Tout à commencer en l'an 2407. Lors de mon Navnsdeg, mes parents m'emmenairent aux temples de Grungni et de Valaya pour que les Dieux Ancestraux me bénissent. Accompagnés par tous le clan Grintzagaz, c'est ce jour que mes parents me donnèrent mon nom, Garil Svenson Grimson Grintzagaz.

Dans ma jeunesse, comme tous les nains depuis des millénaires, je me suis consacré au travail minier avant de trouver mon vrai métier, celui de forgeron. Les mines de Karak Norn n'étant pas les plus prospère, je trouvais plus facile de travailler les métaux plutôt que de s'acharner à les extraire. C'est d'ailleurs pendant cette période que j'ai reçu mon surnom, Crane Fendu. Pendant mon apprentissage, un jour de contrariété, j'ai frappé tellement fort sur l'enclume que le manche du marteau s'est cassé. Celui-ci s'est envolé pour attérir sur ma tête. Je m'en suis sorti avec une fracture du crâne d'où mon surnom. Pendant toutes ces années, j'étais tellement pris par mon métier que je n'ai jamais trouvé le temps de me marier. Pourquoi, je ne sais pas. Peut-être ne voulais-je tout simplement pas me marier.

Voici enfin arrivé le Zagazdeg. Lors de cette cérémonie, tout le clan s'est réuni pour mon entrée dans l'âge adulte. Ayant choisi le métier de forgeron, le clan me remet mes premiers outils.
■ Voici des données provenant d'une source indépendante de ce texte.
(** * The gmsc lexer ([src/parser/lexer.cpp]) as a state-passing program

    The lexer object is a record of its data members; every member
    function is a function from the object to an outcome that carries the
    updated object.  A C++ exception is the outcome [Throw]; the loops of
    [readtok] run on an iteration budget and report [OutOfFuel] when it is
    exhausted, and a separate theorem shows that a budget of the size of
    the unread input is always enough. *)

From Stdlib Require Import NArith Ascii String Lia.
From stdpp Require Import base decidable option list strings.

Local Open Scope char_scope.
Local Open Scope N_scope.

(** ** Characters and text *)

(** The text of a [std::string], one [char] per element. *)
Definition chars (s : string) : list ascii := list_ascii_of_string s.

Definition NUL : ascii := "000".
Definition LF : ascii := "010".
Definition TAB : ascii := "009".
Definition DQUOTE : ascii := ascii_of_nat 34.
Definition SQUOTE : ascii := "'".
Definition BACKSLASH : ascii := "\".

(** ** Tokens *)

(** The enumerators of [TokenType] that [lexer.cpp] names. *)
Inductive TokenType : Type :=
| LineFeed | End
| NotEqual | Inferior | InferiorEqual | Superior | SuperiorEqual
| BraceLeft | BraceRight | ParenthesisLeft | ParenthesisRight
| Dot | Comma | Semicolon
| LogicAnd | LogicOr | LogicXor
| AccessorLeftArrayRef | AccessorLeftDSList | AccessorLeftDSMap
| AccessorLeftDSGrid | AccessorLeftArrayValue | AccessorRight
| Increment | Decrement
| AssignAdd | AssignSubtract | AssignMultiply | AssignDivide
| AssignAnd | AssignOr | AssignXor
| AssignShiftLeft | AssignShiftRight
| DEqual | Equal
| Plus | Minus | Multiply | Divide
| EuclDivide | EuclModulo
| BitAnd | BitOr | BitXor
| If | ElseIf | Else
| For | While | Do | Repeat | With
| LocalVar
| StringLiteral | RealLiteral | Identifier.

#[global] Instance TokenType_eq_dec : EqDecision TokenType.
Proof. solve_decision. Defined.

(** [Token{type, line, col}]; [line] and [col] are [size_t]. *)
Record Token : Type := mkToken {
  type : TokenType;
  line : N;
  col : N
}.

#[global] Instance Token_eq_dec : EqDecision Token.
Proof. solve_decision. Defined.

(** ** [Lexer::basic_matches] *)

(** Lower index = higher priority. *)
Definition basic_matches : list (list ascii * TokenType) :=
  [ ([LF], LineFeed);

    (chars "!=", NotEqual);
    (chars "<>", NotEqual);
    (chars "<", Inferior);
    (chars "<=", InferiorEqual);
    (chars ">", Superior);
    (chars ">=", SuperiorEqual);

    (chars "{", BraceLeft);
    (chars "}", BraceRight);
    (chars "(", ParenthesisLeft);
    (chars ")", ParenthesisRight);

    (chars ".", Dot);
    (chars ",", Comma);
    (chars ";", Semicolon);

    (chars "&&", LogicAnd);
    (chars "||", LogicOr);
    (chars "^^", LogicXor);

    (chars "[@", AccessorLeftArrayRef);
    (chars "[|", AccessorLeftDSList);
    (chars "[?", AccessorLeftDSMap);
    (chars "[#", AccessorLeftDSGrid);
    (chars "[", AccessorLeftArrayValue);
    (chars "]", AccessorRight);

    (chars "++", Increment);
    (chars "--", Decrement);

    (chars "+=", AssignAdd);
    (chars "-=", AssignSubtract);
    (chars "*=", AssignMultiply);
    (chars "/=", AssignDivide);
    (chars "&=", AssignAnd);
    (chars "|=", AssignOr);
    (chars "^=", AssignXor);

    (chars "<<=", AssignShiftLeft);
    (chars ">>=", AssignShiftRight);

    (chars "==", DEqual);
    (chars "=", Equal);

    (chars "+", Plus);
    (chars "-", Minus);
    (chars "*", Multiply);
    (chars "/", Divide);

    (chars "div", EuclDivide);
    (chars "mod", EuclModulo);
    (chars "%", EuclModulo);

    (chars "&", BitAnd);
    (chars "|", BitOr);
    (chars "^", BitXor);

    (chars "if", If);
    (chars "else if", ElseIf);
    (chars "else", Else);

    (chars "for", For);
    (chars "while", While);
    (chars "do", Do);
    (chars "repeat", Repeat);
    (chars "with", With);

    (chars "var", LocalVar) ].

(** ** Character classes *)

Definition is_whitespace (c : ascii) : bool :=
  Ascii.eqb c " " || Ascii.eqb c TAB.

Definition is_line_end (c : ascii) : bool :=
  Ascii.eqb c LF || Ascii.eqb c NUL.

(** The two bounds are ASCII codes, so the comparison of character codes
    gives the same answer whether [char] is signed or not. *)
Definition is_digit (c : ascii) : bool :=
  Ascii.leb "0" c && Ascii.leb c "9".

Definition is_alpha (c : ascii) : bool :=
  (Ascii.leb "a" c && Ascii.leb c "z") ||
  (Ascii.leb "A" c && Ascii.leb c "Z").

Definition is_numeral (c : ascii) : bool :=
  is_digit c || Ascii.eqb c ".".

Definition is_alphanum (c : ascii) : bool :=
  is_digit c || is_alpha c.

Definition is_identifier_begin (c : ascii) : bool :=
  is_alpha c || Ascii.eqb c "_".
Definition parser (A : Type) : Type := string -> option (A * string).

Definition one_digit : parser Z := fun s =>
  match s with
  | String a r =>
      match PyStr.digit_val a with
      | Some x => Some (x, r)
      | None => None
      end
  | EmptyString => None
  end.

Definition two_digits : parser (Z * Z) := fun s =>
  match one_digit s with
  | Some (x, r) =>
      match one_digit r with
      | Some (y, r') => Some ((x, y), r')
      | None => None
      end
  | None => None
  end.

(** The two-digit alternatives [ok2], then the one-digit one [ok1]. *)
Definition field (ok2 : Z -> Z -> bool) (ok1 : Z -> bool) : parser Z := fun s =>
  let short :=
    match one_digit s with
    | Some (x, r) => if ok1 x then Some (x, r) else None
    | None => None
    end in
  match two_digits s with
  | Some ((x, y), r) => if ok2 x y then Some (10 * x + y, r) else short
  | None => short
  end.

(** [%Y]: [\d\d\d\d]. *)
Definition re_Y : parser Z := fun s =>
  match two_digits s with
  | Some ((a, b), r) =>
      match two_digits r with
      | Some ((c, d), r') => Some (1000 * a + 100 * b + 10 * c + d, r')
      | None => None
      end
  | None => None
  end.

(** [%m]: [1[0-2]|0[1-9]|[1-9]]. *)
Definition re_m : parser Z :=
  field (fun x y => (x =? 1) && (y <=? 2) || (x =? 0) && (1 <=? y))
        (fun x => 1 <=? x).

(** [%d]: [3[01]|[12]\d|0[1-9]|[1-9]| [1-9]]. *)
Definition re_d : parser Z := fun s =>
  match field (fun x y => (x =? 3) && (y <=? 1) || (1 <=? x) && (x <=? 2)
                          || (x =? 0) && (1 <=? y))
              (fun x => 1 <=? x) s with
  | Some r => Some r
  | None =>
      match s with
      | String " " r =>
          match one_digit r with
          | Some (x, r') => if 1 <=? x then Some (x, r') else None
          | None => None
          end
      | _ => None
      end
  end.

(** [%H]: [2[0-3]|[0-1]\d|\d]. *)
Definition re_H : parser Z :=
  field (fun x y => (x =? 2) && (y <=? 3) || (x <=? 1)) (fun _ => true).

(** [%M]: [[0-5]\d|\d]. *)
Definition re_M : parser Z :=
  field (fun x _ => x <=? 5) (fun _ => true).

(** [%S]: [6[0-1]|[0-5]\d|\d]. *)
Definition re_S : parser Z :=
  field (fun x y => (x =? 6) && (y <=? 1) || (x <=? 5)) (fun _ => true).

(** A character of the format stands for itself. *)
Definition lit (c : ascii) (s : string) : option string :=
  match s with
  | String a r => if Ascii.eqb a c then Some r else None
  | EmptyString => None
  end.

(** The expression is compiled with [IGNORECASE]. *)
Definition lit_T (s : string) : option string :=
  match lit "T" s with
  | Some r => Some r
  | None => lit "t" s
  end.

(** [:?] *)
Definition opt_colon (s : string) : bool * string :=
  match lit ":" s with
  | Some r => (true, r)
  | None => (false, s)
  end.

(** [[0-5]\d] *)
Definition sexagesimal : parser Z := fun s =>
  match two_digits s with
  | Some ((x, y), r) => if x <=? 5 then Some (10 * x + y, r) else None
  | None => None
  end.

(** [\d{1,6}], greedy, read as microseconds: the digits are padded with
    zeros on the right to six. *)
Fixpoint fraction_digits (n : nat) (weight : Z) (s : string) : Z * string :=
  match n with
  | O => (0, s)
  | S n' =>
      match one_digit s with
      | Some (x, r) =>
          let '(v, r') := fraction_digits n' (weight / 10) r in
          (x * weight + v, r')
      | None => (0, s)
      end
  end.

(** [(\.\d{1,6})?] *)
Definition opt_fraction (s : string) : Z * string :=
  match lit "." s with
  | Some r =>
      match one_digit r with
      | Some _ => fraction_digits 6 100000 r
      | None => (0, s)
      end
  | None => (0, s)
  end.

(** [%z]: [[+-]\d\d:?[0-5]\d(:?[0-5]\d(\.\d{1,6})?)?|Z], with nothing
    left over. The offset is read from the matched text with the first
    colon deciding whether there is a second: a text with one colon out
    of two is refused. The result is in microseconds. *)
Definition re_z_end (s : string) : option Z :=
  match s with
  | String "Z" EmptyString => Some 0
  | String sg r0 =>
      if Ascii.eqb sg "+" || Ascii.eqb sg "-" then
        match two_digits r0 with
        | Some ((h1, h2), r1) =>
            let '(c1, r2) := opt_colon r1 in
            match sexagesimal r2 with
            | Some (mm, r3) =>
                let hm := (10 * h1 + h2) * US_PER_HOUR + mm * US_PER_MINUTE in
                let signed (v : Z) := if Ascii.eqb sg "-" then - v else v in
                let '(c2, r4) := opt_colon r3 in
                match sexagesimal r4 with
                | Some (ss, r5) =>
                    let '(us, r6) := opt_fraction r5 in
                    match r6 with
                    | EmptyString =>
                        if Bool.eqb c1 c2
                        then Some (signed (hm + ss * US_PER_SECOND + us))
                        else None
                    | _ => None
                    end
                | None =>
                    match r3 with
                    | EmptyString => Some (signed hm)
                    | _ => None
                    end
                end
            | None => None
            end
        | None => None
        end
      else None
  | EmptyString => None
  end.

Definition obind_opt {A B} (x : option A) (f : A -> option B) : option B :=
  match x with
  | Some a => f a
  | None => None
  end.

(** The match of the whole format. *)
Definition match_format (s : string) : option datetime :=
  obind_opt (re_Y s) (fun '(y, s) =>
  obind_opt (lit "-" s) (fun s =>
  obind_opt (re_m s) (fun '(m, s) =>
  obind_opt (lit "-" s) (fun s =>
  obind_opt (re_d s) (fun '(d, s) =>
  obind_opt (lit_T s) (fun s =>
  obind_opt (re_H s) (fun '(hh, s) =>
  obind_opt (lit ":" s) (fun s =>
  obind_opt (re_M s) (fun '(mi, s) =>
  obind_opt (lit ":" s) (fun s =>
  obind_opt (re_S s) (fun '(ss, s) =>
  obind_opt (re_z_end s) (fun off =>
  Some (mkdatetime y m d hh mi ss 0 off))))))))))))).

(** [strptime]: the match, then the range checks of the constructors of
    [timezone] and [datetime]. *)
Definition strptime (s : string) : outcome datetime :=
  match match_format s with
  | Some d => if valid d then Return d else Raise ValueError
  | None => Raise ValueError
  end.

End Strptime.

(* ================================================================== *)
(** ** The data of [main.py] *)

Import PyDatetime.

(** [common.match.Match], as far as [main.py] reads it: [name],
    [time.start], [color], and the answers of the methods
    [is_still_going()], [is_finished()] and [status_from_color(c)] (the
    latter already through [str]). *)
Record Match : Type := mkMatch {
  name : string;
  time_start : datetime;
  color : string;
  is_still_going : bool;
  is_finished : bool;
  status_from_color : string -> string
}.

(** An event of the calendar, a dict with the keys the code reads:
    [event["start"]["dateTime"]] is [start_dateTime], and so on. *)
Record event : Type := mkevent {
  id : string;
  summary : string;
  start_dateTime : string;
  end_dateTime : string;
  colorId : string
}.

(** The body [create_event] inserts. *)
Record new_event : Type := mknew_event {
  new_summary : string;
  new_start_dateTime : string;
  new_end_dateTime : string;
  maxAttendees : string;
  guestsCanInviteOthers : string;
  guestsCanSeeOtherGuests : string;
  anyoneCanAddSelf : string;
  new_colorId : string
}.

(** The calendar service: what [events().list(..)] holds for a calendar
    and what [events().update(..).execute()] answers. The runs modelled
    are those in which the calendar answers every request and an event
    carries every key the code reads: an [execute] that raises, or a dict
    without ["colorId"], is outside the model. *)
Record Service : Type := mkService {
  events_list : string -> list event;
  events_update : string -> string -> event -> event
}.

(** What a run does, in order. *)
Inductive effect : Type :=
| Insert (calendarId : string) (body : new_event)
| Update (calendarId : string) (eventId : string) (body : event)
| Print (text : string).

Definition is_call (e : effect) : bool :=
  match e with
  | Print _ => false
  | _ => true
  end.

(** The inserts and updates among the effects: the requests that write
    to the calendar. The request that lists the events, at the head of
    [update_calendar_events], is the lookup [events_list] and is not
    among the effects. *)
Definition calls (l : list effect) : list effect := filter is_call l.

(** A computation: the effects so far and how it ended. *)
Definition M (A : Type) : Type := list effect * outcome A.

Definition ret {A} (a : A) : M A := ([], Return a).

Definition bind {A B} (x : M A) (f : A -> M B) : M B :=
  match x with
  | (l, Return a) => let '(l', r) := f a in ((l ++ l')%list, r)
  | (l, Raise e) => (l, Raise e)
  end.

Definition lift {A} (x : outcome A) : M A := ([], x).
Definition raise {A} (e : exn) : M A := ([], Raise e).
Definition emit (e : effect) : M unit := ([e], Return tt).

Declare Scope py_scope.
Delimit Scope py_scope with py.
Notation "x <- c ;; k" := (bind c (fun x => k))
  (at level 61, c at next level, right associativity) : py_scope.
Notation "c ;; k" := (bind c (fun _ => k))
  (at level 61, right associativity) : py_scope.
Local Open Scope py_scope.

(** [print(a, b, .., end=e)]: the arguments separated by a space. *)
Definition print_end (args : list string) (e : string) : M unit :=
  emit (Print (String.concat " " args ++ e)).

Definition print (args : list string) : M unit := print_end args PyStr.nl.

(* ================================================================== *)
(** ** The functions of [main.py] *)

Section Reconciliation.

(** [project_settings] is not among the sources: its two constants are
    parameters. *)
Variable MATCH_DEFAULT_DURATION_MINUTES : Z.
Variable MATCH_EXTEND_MINUTES : Z.

Variable service : Service.
Variable calendar_id : string.

Definition create_event (m : Match) (now : datetime) : M unit :=
  td <- lift (timedelta_minutes MATCH_DEFAULT_DURATION_MINUTES) ;;
  match_time_end <- lift (add (time_start m) td) ;;
  match_time_end <-
    (if is_still_going m && lt match_time_end now then
       td <- lift (timedelta_minutes MATCH_EXTEND_MINUTES) ;;
       lift (add now td)
     else ret match_time_end) ;;
  let event := {|
    new_summary := name m;
    new_start_dateTime := isoformat (time_start m);
    new_end_dateTime := isoformat match_time_end;
    maxAttendees := "100";
    guestsCanInviteOthers := "true";
    guestsCanSeeOtherGuests := "true";
    anyoneCanAddSelf := "true";
    new_colorId := color m
  |} in
  emit (Insert calendar_id event) ;;
  print ["Created event."].

Definition different_start_times (old : event) (new : string) : bool :=
  negb (String.eqb (PyStr.slice_to (start_dateTime old) (-1))
                   (PyStr.slice_to new (PyStr.rfind new "+"))).

Definition different_end_times (old : event) (new : string) : bool :=
  negb (String.eqb (PyStr.slice_to (end_dateTime old) (-1))
                   (PyStr.slice_to new (PyStr.rfind new "+"))).

Definition different_colors (old : event) (new : string) : bool :=
  negb (String.eqb (colorId old) new).

Definition from_google_date_to_datetime (google_date : string) : outcome datetime :=
  Strptime.strptime (PyStr.replace "Z" "+0000" google_date).

Definition show_if_different (word old new : string) (time : bool) : outcome string :=
  if negb (String.eqb old new) then
    let full_str :=
      PyStr.tab ++ PyStr.tab ++ "old " ++ word ++ ": " ++ old ++ PyStr.nl
      ++ PyStr.tab ++ PyStr.tab ++ "new " ++ word ++ ": " ++ new ++ PyStr.nl in
    if time then
      obind (from_google_date_to_datetime old) (fun old_dt =>
      obind (from_google_date_to_datetime new) (fun new_dt =>
      Return (full_str ++ PyStr.tab ++ PyStr.tab ++ "diff: "
              ++ str_timedelta (sub new_dt old_dt) ++ PyStr.nl)))
    else Return full_str
  else Return "".

(** Lines 111 to 122 of [update_event]: the end of the event, from the
    end the calendar holds. *)
Definition update_event_end (m : Match) (event_time_end now : datetime) : M datetime :=
  td <- lift (timedelta_minutes MATCH_DEFAULT_DURATION_MINUTES) ;;
  expected_duration <- lift (add (time_start m) td) ;;
  event_time_end <-
    (if lt event_time_end expected_duration then
       print [PyStr.tab ++ "Adjusting end time."] ;;
       ret expected_duration
     else ret event_time_end) ;;
  if is_still_going m && lt event_time_end now then
    print [PyStr.tab ++ "Extending end as it is still going."] ;;
    td <- lift (timedelta_minutes MATCH_EXTEND_MINUTES) ;;
    lift (add now td)
  else ret event_time_end.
Par ce geste, je deviens Gnutrommi, Cadet du Clan.

Depuis ce jour, je passais plus de temps dans les tunnels à aller combattre les créatures répugnantes qui peuvent envahir ceux-ci comme les Scavens et autres Gobelins que devant ma forge. Je pensais que je m'épanouïssait vraiment dans le métier de forgeron mais le fait de combattre ces créatures ne m'a jamais fait sentir autant vivant ! Je n'ai jamais pris d'apprenti lorsque j'ai atteint le statut d'Altrommi. A partir de là, je me suis consacré pleinement aux combats. J'ai beaucoup délaisser ma forge mais je suis obligé d'y retourner pour redonner une seconde jeunesse à mon équipement.

Aujourd'hui, après m'être distingué lors des différents combats auxquels j'ai participé, Brokk Picdefer m'accorda le statut de Vétéran. Quand je n'apprends pas aux jeunes les rudiments du combats en tunnels, je suis aux côtés du roi pour assurer sa protection.